• _About this exercise_:
Wherever "HonT" turns up in a line of the entries below, that line counts. Say how many such lines there are, with no other words.

Data records:
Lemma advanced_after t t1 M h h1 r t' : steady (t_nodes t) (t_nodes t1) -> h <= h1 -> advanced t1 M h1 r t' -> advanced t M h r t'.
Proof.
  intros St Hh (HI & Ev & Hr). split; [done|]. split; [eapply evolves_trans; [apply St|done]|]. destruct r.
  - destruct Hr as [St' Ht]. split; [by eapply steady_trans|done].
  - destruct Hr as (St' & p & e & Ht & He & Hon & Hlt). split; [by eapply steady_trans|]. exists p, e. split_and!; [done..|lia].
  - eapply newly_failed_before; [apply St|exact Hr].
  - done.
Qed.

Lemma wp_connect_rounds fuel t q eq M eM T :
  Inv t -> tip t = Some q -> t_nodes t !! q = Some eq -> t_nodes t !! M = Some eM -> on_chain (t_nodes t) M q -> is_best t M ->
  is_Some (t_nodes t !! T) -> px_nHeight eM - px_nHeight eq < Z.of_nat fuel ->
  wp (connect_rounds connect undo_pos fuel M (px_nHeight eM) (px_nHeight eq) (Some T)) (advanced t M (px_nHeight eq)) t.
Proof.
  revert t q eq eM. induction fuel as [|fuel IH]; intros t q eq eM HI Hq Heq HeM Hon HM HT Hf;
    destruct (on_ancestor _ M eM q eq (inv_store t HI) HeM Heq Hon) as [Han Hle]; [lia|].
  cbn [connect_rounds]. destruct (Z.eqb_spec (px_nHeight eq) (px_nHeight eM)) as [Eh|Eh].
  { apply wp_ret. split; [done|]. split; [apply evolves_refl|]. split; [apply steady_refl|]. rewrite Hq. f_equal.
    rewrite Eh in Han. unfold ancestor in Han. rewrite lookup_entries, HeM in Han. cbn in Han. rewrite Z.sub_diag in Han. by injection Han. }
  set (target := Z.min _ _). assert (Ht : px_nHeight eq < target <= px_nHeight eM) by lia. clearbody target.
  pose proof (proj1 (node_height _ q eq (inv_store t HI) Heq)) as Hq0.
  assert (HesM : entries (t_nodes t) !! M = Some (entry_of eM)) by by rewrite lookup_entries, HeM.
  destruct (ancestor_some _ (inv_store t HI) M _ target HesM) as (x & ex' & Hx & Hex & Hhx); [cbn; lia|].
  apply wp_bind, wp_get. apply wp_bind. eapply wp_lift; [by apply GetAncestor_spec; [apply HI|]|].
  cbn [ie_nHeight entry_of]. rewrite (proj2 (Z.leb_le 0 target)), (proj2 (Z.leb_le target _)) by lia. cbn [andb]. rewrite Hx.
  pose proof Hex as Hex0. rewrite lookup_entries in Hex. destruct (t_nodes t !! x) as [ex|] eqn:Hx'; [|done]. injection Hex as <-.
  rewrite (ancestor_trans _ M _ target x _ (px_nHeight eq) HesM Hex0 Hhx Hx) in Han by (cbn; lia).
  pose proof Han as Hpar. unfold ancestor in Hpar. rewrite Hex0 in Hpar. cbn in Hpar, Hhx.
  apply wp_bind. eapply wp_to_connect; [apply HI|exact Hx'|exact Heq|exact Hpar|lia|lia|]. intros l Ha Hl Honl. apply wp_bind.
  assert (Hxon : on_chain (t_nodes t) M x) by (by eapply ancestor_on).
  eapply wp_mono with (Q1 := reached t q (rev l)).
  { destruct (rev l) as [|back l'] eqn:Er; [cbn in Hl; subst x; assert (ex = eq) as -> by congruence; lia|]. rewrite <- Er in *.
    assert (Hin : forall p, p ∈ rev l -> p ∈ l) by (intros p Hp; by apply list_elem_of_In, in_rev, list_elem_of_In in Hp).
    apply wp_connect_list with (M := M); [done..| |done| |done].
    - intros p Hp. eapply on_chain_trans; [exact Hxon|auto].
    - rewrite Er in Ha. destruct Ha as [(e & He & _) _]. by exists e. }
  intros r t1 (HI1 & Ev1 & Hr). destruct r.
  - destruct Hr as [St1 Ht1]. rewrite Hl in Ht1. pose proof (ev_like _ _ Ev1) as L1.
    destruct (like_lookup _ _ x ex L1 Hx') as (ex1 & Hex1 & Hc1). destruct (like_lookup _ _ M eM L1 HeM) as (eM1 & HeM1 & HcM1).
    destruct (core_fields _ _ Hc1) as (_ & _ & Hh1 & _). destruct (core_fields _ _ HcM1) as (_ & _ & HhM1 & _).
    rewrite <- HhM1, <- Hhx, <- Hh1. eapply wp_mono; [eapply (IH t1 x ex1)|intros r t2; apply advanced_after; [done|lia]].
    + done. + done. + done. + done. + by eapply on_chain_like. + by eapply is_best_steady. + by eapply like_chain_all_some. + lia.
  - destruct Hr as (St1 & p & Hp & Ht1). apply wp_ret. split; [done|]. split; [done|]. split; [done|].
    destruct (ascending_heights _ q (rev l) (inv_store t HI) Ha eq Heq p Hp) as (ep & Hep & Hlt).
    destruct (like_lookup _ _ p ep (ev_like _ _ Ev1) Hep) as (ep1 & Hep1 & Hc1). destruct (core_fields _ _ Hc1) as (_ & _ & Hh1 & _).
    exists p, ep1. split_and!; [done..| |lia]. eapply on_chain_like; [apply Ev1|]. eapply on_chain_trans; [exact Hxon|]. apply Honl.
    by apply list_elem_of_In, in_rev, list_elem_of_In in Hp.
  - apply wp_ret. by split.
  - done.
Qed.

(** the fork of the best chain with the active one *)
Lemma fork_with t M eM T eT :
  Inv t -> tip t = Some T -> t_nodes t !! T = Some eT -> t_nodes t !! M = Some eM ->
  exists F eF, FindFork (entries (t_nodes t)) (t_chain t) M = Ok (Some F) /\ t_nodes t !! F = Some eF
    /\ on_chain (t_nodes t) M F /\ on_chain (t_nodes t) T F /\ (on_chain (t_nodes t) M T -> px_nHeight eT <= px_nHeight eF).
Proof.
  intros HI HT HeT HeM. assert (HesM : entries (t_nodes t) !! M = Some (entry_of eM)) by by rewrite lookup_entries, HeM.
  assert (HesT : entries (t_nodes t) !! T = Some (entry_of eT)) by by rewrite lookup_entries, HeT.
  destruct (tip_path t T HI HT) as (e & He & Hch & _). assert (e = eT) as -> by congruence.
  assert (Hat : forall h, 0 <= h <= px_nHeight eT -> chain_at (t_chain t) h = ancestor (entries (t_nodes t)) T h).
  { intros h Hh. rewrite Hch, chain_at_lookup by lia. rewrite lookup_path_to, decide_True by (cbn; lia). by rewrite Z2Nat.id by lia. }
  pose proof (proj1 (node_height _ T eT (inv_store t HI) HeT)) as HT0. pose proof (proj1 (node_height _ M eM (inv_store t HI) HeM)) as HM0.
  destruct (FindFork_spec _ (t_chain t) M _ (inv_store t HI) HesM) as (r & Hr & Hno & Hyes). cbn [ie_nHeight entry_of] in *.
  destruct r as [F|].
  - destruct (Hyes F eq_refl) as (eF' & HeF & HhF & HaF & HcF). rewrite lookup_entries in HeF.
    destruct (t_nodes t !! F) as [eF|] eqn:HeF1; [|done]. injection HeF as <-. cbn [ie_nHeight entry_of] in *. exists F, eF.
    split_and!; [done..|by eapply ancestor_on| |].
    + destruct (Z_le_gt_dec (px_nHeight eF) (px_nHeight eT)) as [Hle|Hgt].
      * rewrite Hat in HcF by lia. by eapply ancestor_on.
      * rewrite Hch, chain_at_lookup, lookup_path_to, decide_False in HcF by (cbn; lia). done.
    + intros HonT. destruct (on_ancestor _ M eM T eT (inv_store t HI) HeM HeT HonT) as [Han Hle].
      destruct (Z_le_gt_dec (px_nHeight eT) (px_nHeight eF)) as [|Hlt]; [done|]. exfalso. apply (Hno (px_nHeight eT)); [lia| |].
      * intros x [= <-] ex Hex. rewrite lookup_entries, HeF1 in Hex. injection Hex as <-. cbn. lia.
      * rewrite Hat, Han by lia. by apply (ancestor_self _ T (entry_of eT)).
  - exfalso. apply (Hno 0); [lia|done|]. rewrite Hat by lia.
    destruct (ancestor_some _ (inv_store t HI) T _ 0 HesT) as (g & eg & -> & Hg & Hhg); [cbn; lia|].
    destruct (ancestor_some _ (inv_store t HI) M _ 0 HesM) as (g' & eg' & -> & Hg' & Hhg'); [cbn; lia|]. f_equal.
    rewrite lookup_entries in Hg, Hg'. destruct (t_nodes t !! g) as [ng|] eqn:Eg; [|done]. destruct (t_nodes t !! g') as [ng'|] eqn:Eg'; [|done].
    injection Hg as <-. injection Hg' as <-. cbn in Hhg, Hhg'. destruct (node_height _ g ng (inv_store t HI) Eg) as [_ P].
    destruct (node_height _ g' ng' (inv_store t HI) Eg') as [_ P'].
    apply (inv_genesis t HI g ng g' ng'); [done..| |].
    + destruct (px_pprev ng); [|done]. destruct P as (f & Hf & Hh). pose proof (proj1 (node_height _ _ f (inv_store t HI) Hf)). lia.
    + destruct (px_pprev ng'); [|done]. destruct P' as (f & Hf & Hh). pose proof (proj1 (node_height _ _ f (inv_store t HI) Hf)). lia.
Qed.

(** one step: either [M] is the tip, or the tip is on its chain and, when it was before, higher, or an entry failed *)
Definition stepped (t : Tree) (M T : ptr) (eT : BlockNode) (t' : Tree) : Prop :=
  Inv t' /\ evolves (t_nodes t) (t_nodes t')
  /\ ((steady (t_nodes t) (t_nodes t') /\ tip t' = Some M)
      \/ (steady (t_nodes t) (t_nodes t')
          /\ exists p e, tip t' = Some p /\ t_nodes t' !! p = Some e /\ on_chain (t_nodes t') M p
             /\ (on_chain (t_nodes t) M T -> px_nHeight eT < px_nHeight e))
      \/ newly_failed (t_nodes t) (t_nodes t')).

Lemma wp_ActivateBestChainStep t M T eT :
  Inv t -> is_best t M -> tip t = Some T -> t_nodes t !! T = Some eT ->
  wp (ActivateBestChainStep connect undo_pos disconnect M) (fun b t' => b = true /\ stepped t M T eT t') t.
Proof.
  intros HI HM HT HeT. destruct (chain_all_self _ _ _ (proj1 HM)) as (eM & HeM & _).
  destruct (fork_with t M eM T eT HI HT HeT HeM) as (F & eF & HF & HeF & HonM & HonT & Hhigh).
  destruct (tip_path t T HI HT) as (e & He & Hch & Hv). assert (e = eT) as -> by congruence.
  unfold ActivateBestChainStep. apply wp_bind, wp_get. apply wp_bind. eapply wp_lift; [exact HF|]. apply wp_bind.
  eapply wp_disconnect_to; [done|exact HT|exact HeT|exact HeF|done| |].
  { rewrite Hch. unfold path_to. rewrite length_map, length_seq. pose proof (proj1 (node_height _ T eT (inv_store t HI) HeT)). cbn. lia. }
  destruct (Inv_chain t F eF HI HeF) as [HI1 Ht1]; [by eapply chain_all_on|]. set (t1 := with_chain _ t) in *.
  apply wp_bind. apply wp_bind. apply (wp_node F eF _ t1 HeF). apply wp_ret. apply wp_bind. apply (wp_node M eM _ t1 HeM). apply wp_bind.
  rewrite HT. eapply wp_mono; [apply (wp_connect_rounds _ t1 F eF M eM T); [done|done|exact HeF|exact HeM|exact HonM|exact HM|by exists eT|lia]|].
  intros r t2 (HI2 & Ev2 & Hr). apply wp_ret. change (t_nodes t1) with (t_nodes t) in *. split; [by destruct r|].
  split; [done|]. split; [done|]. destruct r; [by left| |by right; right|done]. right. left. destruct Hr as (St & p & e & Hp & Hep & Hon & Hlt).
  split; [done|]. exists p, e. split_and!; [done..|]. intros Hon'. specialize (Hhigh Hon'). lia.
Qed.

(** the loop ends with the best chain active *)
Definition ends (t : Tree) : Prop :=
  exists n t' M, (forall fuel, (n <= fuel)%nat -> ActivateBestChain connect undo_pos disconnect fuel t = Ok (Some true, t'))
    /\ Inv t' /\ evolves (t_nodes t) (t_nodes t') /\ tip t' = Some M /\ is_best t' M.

• _Reply to the exercise_:
2